### YOUR ASSIGNMENT:
The output is the lines below from the one with "(** *** [split] and [join] *)" through the one with "constructor; [unfold token;", both included, printed exactly and with no other line.

[Collected data]
----
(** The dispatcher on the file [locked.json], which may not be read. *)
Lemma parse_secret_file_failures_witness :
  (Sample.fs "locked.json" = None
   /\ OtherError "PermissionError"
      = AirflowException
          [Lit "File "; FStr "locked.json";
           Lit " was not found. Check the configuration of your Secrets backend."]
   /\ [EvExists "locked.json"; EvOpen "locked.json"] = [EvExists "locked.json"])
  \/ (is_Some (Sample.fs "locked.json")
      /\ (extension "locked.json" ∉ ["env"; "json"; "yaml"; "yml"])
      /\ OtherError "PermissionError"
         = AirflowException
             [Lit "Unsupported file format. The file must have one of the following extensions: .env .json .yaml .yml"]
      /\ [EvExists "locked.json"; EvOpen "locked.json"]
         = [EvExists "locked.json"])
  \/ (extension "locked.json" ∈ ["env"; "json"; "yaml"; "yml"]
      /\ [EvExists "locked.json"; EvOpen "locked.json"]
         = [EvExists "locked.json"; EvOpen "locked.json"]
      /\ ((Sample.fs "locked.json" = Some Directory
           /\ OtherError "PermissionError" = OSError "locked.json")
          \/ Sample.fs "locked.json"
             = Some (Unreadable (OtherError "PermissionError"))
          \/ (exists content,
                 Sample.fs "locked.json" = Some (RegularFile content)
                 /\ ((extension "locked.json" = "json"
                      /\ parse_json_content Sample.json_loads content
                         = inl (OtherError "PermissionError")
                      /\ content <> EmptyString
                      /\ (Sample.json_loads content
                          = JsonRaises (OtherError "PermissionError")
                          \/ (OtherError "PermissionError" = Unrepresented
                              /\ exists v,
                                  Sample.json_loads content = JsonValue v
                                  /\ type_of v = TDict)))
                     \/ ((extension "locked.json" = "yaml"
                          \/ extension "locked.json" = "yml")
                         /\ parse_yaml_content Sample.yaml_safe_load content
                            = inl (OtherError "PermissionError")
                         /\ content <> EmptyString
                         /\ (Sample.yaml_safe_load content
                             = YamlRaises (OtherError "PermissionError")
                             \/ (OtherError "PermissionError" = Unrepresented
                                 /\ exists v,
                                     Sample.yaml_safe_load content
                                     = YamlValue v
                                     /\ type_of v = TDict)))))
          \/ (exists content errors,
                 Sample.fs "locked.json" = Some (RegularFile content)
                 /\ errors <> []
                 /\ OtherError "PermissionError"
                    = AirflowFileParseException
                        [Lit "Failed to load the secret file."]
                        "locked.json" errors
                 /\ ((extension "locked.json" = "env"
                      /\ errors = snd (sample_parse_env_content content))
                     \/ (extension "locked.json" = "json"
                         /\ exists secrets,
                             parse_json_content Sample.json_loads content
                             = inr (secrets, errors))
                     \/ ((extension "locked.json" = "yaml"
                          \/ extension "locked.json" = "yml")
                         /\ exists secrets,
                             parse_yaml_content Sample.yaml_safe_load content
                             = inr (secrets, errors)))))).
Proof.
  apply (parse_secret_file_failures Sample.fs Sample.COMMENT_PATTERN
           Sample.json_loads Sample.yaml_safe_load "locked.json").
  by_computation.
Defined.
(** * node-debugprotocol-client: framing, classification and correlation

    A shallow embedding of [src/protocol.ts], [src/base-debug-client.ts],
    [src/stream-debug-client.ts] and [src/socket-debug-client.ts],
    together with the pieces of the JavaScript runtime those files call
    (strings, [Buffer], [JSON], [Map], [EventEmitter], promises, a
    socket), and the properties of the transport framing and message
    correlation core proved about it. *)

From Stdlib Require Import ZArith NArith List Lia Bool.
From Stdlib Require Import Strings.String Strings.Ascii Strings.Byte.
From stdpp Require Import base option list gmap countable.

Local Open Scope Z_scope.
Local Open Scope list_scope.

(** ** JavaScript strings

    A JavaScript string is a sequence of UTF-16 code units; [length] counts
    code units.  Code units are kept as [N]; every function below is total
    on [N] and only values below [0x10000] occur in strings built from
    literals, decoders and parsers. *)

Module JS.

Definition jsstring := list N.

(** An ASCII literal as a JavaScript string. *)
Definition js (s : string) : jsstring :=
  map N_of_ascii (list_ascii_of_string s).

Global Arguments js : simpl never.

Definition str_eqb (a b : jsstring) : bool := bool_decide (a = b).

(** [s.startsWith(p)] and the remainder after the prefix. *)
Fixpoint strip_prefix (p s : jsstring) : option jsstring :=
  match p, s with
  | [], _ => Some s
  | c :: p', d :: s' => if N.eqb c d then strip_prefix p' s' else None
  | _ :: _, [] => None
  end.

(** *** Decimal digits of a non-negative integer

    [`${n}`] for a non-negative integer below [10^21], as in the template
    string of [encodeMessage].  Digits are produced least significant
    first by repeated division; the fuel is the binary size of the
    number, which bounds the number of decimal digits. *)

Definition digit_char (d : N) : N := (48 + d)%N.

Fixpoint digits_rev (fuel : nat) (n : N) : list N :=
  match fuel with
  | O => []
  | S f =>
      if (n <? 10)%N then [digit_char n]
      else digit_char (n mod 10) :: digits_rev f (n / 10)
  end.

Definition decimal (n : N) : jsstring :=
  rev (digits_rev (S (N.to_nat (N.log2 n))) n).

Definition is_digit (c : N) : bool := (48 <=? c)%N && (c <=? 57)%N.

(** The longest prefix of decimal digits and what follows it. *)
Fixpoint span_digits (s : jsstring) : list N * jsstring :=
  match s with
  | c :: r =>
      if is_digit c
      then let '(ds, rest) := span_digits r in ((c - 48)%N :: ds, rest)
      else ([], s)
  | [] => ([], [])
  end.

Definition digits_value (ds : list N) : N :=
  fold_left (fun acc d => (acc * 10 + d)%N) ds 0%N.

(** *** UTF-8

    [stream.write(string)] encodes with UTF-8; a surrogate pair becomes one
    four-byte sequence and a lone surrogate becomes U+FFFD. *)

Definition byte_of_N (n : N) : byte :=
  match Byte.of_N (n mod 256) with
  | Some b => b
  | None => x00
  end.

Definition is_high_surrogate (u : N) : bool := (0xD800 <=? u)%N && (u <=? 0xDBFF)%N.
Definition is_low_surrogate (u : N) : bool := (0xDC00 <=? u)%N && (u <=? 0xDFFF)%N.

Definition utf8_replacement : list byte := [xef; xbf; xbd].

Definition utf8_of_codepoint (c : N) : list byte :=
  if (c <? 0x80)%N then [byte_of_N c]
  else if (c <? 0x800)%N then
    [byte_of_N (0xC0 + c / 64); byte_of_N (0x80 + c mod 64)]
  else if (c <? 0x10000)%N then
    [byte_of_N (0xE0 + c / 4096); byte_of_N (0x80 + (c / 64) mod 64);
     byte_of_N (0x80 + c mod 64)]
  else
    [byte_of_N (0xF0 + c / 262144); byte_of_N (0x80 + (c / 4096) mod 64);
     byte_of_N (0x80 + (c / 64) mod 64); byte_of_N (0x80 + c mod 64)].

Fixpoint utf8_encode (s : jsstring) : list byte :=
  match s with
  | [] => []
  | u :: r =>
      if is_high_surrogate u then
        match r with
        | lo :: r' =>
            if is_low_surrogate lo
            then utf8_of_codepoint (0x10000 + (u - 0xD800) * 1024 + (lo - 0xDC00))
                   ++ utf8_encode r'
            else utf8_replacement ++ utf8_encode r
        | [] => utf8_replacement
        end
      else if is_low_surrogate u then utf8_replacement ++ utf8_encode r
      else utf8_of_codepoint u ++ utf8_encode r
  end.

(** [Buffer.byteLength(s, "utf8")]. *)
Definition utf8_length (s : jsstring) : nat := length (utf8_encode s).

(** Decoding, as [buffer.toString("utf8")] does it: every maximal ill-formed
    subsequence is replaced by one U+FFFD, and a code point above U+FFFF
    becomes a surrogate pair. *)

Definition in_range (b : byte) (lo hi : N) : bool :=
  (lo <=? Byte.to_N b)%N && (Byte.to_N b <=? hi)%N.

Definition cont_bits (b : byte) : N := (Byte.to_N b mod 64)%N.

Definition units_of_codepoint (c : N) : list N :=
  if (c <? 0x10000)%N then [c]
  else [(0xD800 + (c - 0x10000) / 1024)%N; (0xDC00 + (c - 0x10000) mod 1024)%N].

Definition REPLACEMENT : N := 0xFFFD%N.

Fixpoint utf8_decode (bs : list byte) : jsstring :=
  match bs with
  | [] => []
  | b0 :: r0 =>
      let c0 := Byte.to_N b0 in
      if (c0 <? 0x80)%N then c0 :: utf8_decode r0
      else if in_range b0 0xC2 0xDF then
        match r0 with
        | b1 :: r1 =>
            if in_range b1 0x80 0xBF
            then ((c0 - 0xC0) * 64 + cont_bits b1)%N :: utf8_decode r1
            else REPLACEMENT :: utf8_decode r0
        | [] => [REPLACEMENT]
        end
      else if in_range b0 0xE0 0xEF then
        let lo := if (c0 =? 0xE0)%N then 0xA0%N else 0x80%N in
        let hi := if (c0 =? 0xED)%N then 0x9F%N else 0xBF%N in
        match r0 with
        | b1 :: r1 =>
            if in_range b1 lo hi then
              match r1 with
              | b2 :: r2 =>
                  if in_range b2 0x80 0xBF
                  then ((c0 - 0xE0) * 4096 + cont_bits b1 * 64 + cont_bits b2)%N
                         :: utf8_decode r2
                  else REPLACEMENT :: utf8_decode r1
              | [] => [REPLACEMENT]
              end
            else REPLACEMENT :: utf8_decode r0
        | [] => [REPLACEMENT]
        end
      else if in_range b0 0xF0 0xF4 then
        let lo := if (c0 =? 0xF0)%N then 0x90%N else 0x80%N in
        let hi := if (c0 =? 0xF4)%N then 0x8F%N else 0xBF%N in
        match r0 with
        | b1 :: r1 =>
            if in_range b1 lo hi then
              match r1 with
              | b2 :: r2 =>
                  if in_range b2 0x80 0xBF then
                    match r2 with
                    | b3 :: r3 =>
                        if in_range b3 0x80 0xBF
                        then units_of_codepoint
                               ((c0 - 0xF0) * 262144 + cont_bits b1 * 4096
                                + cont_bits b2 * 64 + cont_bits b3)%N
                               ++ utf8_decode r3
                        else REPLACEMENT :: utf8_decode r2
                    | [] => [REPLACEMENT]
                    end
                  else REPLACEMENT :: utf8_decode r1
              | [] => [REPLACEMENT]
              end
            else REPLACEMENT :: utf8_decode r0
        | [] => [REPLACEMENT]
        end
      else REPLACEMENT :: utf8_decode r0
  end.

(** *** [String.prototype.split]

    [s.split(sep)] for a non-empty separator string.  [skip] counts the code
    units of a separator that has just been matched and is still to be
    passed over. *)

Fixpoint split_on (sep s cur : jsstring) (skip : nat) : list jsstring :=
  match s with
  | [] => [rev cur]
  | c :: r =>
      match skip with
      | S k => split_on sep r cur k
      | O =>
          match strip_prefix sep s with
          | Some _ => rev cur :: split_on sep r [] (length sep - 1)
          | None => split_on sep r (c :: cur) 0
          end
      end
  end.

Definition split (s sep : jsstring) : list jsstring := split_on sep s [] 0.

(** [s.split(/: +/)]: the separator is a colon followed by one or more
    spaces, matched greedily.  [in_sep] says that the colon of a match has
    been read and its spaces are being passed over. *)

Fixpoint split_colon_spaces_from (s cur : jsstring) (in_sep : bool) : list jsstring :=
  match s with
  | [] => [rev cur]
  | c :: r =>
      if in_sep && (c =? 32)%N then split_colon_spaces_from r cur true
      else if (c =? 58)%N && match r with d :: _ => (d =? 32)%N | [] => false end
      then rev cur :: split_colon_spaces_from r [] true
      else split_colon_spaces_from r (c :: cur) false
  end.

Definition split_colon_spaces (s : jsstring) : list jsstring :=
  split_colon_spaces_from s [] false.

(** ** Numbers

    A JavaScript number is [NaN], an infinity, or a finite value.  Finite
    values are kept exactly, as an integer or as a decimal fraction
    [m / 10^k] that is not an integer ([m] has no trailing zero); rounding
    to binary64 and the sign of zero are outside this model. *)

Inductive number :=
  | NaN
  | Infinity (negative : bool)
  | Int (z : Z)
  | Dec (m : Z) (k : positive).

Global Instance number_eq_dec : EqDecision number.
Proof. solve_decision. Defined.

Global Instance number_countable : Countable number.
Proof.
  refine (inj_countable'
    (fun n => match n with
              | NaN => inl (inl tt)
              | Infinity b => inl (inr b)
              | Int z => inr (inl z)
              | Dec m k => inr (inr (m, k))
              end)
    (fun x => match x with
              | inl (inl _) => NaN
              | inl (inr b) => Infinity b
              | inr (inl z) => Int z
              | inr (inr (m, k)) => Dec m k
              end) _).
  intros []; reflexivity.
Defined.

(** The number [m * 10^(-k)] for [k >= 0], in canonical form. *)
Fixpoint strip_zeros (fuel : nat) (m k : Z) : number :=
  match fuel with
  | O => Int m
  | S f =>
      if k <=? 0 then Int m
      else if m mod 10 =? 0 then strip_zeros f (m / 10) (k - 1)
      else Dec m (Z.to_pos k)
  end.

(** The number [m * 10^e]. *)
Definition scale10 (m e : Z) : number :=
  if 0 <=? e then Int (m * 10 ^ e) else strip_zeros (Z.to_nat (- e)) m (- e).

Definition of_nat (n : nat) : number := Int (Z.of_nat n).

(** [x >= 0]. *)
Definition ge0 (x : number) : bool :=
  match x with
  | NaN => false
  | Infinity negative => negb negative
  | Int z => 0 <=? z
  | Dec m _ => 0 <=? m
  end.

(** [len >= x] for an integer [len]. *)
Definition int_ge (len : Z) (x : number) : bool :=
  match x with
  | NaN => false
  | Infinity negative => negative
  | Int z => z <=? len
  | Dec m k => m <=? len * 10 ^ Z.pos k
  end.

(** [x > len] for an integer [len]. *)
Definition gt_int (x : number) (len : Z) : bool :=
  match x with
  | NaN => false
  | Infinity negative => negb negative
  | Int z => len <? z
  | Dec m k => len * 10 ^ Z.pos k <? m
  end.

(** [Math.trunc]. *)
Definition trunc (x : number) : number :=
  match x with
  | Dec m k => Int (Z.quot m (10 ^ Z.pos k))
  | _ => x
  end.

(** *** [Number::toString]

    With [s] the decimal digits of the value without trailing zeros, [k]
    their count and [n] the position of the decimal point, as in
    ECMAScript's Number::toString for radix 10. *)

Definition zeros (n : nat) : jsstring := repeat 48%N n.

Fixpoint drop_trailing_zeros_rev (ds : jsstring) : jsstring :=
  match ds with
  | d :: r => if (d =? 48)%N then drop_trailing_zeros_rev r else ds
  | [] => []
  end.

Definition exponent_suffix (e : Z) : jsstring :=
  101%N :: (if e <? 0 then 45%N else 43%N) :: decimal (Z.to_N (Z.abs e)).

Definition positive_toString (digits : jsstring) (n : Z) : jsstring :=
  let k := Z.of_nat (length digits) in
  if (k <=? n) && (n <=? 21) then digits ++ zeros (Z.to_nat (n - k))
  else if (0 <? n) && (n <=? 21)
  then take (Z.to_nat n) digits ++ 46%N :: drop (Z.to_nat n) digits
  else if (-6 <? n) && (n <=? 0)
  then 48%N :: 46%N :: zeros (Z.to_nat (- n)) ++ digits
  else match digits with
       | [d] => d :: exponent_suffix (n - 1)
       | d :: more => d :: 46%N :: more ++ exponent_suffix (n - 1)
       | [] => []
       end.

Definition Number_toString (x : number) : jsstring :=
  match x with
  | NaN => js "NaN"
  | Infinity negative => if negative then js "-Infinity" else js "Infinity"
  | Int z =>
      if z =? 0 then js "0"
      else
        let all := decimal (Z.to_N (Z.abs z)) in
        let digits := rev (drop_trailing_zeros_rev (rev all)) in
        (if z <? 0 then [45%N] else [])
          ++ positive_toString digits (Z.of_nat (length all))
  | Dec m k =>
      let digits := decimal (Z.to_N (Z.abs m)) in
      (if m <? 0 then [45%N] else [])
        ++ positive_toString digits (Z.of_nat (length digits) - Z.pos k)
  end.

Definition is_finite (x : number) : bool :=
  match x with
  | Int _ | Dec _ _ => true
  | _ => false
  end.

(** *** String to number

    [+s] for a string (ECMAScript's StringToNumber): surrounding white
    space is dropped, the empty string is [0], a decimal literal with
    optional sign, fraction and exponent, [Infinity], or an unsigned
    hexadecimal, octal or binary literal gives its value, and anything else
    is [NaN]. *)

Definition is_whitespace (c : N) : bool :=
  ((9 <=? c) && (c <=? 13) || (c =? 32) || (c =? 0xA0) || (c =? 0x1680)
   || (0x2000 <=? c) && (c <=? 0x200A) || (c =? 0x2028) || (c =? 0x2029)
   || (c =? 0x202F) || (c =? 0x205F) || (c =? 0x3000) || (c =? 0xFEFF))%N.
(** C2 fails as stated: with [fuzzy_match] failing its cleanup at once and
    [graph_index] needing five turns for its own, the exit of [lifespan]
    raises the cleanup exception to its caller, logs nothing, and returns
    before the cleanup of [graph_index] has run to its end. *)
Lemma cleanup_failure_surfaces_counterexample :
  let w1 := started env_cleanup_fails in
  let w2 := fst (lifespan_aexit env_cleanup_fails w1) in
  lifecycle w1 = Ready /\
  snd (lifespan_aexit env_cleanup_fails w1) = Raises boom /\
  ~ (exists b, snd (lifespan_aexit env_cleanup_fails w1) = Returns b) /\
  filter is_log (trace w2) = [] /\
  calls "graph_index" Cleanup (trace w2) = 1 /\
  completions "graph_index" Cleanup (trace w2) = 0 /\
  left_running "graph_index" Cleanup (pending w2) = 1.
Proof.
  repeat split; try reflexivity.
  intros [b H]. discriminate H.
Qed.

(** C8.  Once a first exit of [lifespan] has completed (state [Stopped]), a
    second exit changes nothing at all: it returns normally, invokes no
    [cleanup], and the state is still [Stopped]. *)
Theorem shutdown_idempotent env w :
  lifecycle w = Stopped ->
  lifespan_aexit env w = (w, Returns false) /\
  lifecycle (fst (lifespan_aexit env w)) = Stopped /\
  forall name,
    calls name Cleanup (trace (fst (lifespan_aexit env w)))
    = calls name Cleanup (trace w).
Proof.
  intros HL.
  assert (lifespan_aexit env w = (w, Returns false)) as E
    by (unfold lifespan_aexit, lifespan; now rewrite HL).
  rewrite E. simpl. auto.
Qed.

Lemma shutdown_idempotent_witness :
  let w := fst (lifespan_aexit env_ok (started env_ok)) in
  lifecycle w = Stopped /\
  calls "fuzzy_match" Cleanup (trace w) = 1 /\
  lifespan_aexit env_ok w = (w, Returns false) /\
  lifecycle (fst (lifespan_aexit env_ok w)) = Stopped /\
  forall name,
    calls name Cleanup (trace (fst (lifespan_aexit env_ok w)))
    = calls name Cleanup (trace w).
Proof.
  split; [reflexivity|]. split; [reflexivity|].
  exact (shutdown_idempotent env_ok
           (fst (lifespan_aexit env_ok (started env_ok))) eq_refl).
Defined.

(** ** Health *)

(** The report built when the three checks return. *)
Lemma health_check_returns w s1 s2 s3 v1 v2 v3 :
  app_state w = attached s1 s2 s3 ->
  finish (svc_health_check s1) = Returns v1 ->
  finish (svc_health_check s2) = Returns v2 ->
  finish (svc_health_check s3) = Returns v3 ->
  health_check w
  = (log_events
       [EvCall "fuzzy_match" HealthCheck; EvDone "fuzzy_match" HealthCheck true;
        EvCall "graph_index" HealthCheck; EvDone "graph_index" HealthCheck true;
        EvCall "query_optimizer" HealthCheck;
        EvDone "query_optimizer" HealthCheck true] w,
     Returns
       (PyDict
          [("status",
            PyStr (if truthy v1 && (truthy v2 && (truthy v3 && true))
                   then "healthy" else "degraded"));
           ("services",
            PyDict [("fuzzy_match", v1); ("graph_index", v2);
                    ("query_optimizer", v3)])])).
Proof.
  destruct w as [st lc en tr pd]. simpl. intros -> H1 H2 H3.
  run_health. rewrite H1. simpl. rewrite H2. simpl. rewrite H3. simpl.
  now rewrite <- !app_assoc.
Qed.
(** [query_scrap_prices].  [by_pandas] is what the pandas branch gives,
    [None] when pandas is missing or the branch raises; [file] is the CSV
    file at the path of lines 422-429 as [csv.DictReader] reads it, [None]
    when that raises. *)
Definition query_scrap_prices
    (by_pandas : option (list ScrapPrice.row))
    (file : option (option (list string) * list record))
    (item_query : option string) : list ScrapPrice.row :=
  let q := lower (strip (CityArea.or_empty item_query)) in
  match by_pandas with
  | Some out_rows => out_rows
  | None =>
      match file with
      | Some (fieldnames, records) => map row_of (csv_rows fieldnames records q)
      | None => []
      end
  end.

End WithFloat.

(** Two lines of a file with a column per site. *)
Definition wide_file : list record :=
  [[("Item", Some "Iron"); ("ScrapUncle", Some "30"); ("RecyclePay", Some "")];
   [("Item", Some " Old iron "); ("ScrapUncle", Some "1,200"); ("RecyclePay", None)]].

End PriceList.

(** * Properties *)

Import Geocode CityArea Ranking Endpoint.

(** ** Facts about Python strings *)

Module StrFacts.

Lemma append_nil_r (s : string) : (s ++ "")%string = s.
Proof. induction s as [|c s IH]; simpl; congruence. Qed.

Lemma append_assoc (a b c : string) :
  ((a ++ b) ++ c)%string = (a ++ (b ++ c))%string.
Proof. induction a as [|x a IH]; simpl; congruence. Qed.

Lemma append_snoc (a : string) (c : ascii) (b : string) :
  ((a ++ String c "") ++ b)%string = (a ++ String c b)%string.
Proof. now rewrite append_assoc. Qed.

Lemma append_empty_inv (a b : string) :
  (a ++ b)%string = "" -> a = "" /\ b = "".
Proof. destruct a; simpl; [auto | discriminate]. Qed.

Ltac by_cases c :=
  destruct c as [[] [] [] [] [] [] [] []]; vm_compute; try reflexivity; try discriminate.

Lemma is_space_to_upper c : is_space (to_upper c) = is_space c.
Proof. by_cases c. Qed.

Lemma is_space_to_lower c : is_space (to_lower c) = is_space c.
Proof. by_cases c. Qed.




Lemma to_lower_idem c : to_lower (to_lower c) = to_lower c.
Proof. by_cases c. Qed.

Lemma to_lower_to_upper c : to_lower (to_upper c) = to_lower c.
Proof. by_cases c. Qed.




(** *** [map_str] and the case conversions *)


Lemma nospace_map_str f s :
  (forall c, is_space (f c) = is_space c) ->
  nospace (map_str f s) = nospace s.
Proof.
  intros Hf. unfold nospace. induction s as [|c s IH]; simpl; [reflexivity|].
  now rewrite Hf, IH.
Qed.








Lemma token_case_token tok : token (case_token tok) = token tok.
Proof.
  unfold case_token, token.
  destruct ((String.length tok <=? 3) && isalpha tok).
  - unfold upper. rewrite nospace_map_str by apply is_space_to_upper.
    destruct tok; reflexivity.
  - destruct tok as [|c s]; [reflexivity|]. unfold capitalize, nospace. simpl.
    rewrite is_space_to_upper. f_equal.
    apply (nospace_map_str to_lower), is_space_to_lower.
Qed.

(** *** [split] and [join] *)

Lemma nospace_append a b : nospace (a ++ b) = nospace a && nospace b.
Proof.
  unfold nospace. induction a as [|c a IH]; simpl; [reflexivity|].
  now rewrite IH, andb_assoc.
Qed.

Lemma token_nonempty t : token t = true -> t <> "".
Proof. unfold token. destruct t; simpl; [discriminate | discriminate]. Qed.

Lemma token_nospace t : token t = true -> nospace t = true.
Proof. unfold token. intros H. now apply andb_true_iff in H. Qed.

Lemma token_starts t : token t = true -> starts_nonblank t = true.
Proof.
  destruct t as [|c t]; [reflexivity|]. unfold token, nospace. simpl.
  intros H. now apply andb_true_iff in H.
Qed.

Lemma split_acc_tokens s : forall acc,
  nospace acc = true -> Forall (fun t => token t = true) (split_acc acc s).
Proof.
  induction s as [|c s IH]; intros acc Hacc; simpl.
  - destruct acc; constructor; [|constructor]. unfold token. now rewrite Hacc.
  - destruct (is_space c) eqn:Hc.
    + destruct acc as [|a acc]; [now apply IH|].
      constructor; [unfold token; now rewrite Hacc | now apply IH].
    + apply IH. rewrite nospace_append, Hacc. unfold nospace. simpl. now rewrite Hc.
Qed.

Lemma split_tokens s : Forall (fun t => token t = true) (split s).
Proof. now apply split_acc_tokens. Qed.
----
### EXERCISE SOLUTION:
(** *** [split] and [join] *)

Lemma nospace_append a b : nospace (a ++ b) = nospace a && nospace b.
Proof.
  unfold nospace. induction a as [|c a IH]; simpl; [reflexivity|].
  now rewrite IH, andb_assoc.
Qed.

Lemma token_nonempty t : token t = true -> t <> "".
Proof. unfold token. destruct t; simpl; [discriminate | discriminate]. Qed.

Lemma token_nospace t : token t = true -> nospace t = true.
Proof. unfold token. intros H. now apply andb_true_iff in H. Qed.

Lemma token_starts t : token t = true -> starts_nonblank t = true.
Proof.
  destruct t as [|c t]; [reflexivity|]. unfold token, nospace. simpl.
  intros H. now apply andb_true_iff in H.
Qed.

Lemma split_acc_tokens s : forall acc,
  nospace acc = true -> Forall (fun t => token t = true) (split_acc acc s).
Proof.
  induction s as [|c s IH]; intros acc Hacc; simpl.
  - destruct acc; constructor; [|constructor]. unfold token. now rewrite Hacc.
  - destruct (is_space c) eqn:Hc.
    + destruct acc as [|a acc]; [now apply IH|].
      constructor; [unfold token; now rewrite Hacc | now apply IH].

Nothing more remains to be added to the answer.